Please report how many lines in the records below contain the word "land", giving only that number.

┌─ Dataset extract

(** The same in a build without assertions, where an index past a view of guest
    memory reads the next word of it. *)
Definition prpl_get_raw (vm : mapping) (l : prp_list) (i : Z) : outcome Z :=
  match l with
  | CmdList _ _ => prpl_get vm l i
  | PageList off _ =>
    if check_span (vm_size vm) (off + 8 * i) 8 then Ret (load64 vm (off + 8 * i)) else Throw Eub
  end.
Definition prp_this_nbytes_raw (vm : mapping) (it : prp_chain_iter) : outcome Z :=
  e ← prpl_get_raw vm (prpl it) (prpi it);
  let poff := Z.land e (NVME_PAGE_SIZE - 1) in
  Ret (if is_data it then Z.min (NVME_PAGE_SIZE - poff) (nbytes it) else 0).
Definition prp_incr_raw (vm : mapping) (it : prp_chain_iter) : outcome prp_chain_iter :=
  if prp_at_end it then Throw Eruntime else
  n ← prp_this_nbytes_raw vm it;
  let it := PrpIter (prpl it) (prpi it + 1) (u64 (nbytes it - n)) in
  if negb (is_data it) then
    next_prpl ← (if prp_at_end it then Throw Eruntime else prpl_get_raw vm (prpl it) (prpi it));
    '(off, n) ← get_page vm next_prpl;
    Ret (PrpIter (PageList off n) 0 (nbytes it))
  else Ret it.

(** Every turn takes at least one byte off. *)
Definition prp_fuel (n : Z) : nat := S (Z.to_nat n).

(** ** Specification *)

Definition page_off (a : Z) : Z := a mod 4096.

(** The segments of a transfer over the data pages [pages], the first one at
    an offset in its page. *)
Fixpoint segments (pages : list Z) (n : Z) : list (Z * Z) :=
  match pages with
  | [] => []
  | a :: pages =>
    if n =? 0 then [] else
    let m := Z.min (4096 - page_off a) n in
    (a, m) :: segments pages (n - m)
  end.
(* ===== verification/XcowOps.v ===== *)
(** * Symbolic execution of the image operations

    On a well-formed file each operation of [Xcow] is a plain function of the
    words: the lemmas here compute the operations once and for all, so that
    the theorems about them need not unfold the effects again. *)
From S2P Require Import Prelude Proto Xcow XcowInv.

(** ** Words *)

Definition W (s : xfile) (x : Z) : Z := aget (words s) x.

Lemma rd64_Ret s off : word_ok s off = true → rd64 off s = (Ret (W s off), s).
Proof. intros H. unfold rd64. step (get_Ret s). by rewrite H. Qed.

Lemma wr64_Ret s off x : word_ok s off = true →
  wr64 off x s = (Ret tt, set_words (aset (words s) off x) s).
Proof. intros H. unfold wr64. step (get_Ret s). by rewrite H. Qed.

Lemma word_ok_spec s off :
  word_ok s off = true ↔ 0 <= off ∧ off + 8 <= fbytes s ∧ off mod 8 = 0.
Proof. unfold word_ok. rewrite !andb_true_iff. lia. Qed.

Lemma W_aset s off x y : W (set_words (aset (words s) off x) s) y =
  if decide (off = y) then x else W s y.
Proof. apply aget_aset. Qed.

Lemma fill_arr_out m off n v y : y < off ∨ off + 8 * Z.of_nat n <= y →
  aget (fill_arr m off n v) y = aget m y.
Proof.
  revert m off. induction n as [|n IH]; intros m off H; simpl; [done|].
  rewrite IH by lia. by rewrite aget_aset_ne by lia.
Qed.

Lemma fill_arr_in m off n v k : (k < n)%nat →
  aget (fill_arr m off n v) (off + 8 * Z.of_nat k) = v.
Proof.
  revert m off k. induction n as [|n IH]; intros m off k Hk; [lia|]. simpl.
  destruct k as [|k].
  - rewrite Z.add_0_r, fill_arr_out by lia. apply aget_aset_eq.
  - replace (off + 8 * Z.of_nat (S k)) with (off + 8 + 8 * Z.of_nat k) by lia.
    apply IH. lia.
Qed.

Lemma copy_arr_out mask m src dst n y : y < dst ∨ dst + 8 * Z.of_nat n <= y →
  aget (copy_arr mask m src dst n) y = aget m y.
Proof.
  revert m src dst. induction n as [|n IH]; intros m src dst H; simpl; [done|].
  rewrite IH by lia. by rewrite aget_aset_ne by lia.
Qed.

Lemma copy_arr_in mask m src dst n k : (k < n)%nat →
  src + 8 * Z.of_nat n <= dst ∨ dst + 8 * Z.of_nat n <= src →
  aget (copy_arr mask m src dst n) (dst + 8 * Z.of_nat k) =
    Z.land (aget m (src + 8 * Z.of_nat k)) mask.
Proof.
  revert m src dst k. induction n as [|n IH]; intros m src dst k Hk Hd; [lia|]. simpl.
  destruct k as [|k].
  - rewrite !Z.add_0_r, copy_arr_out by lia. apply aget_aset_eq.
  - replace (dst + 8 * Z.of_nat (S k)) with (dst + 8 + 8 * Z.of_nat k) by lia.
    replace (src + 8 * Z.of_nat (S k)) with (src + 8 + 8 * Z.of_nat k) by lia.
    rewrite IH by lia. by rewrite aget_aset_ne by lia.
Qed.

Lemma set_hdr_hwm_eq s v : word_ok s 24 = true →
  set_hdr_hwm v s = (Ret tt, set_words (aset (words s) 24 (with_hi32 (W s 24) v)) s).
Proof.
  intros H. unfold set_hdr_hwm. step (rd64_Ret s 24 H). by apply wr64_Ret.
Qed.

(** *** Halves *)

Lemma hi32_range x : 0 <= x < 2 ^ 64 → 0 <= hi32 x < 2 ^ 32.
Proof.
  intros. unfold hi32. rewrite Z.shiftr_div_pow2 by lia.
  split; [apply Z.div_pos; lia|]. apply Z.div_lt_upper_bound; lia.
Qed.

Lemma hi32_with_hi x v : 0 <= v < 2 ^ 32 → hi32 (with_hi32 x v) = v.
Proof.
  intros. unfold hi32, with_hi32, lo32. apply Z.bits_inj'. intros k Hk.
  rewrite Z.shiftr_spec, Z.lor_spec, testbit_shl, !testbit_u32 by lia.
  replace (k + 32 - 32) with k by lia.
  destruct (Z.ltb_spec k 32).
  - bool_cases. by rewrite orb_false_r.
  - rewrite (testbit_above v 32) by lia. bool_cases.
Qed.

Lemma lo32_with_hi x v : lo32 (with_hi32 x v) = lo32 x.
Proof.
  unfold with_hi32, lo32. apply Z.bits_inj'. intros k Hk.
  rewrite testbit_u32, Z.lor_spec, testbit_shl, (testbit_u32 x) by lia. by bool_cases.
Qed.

└─

■ **Answer for this exercise**:
2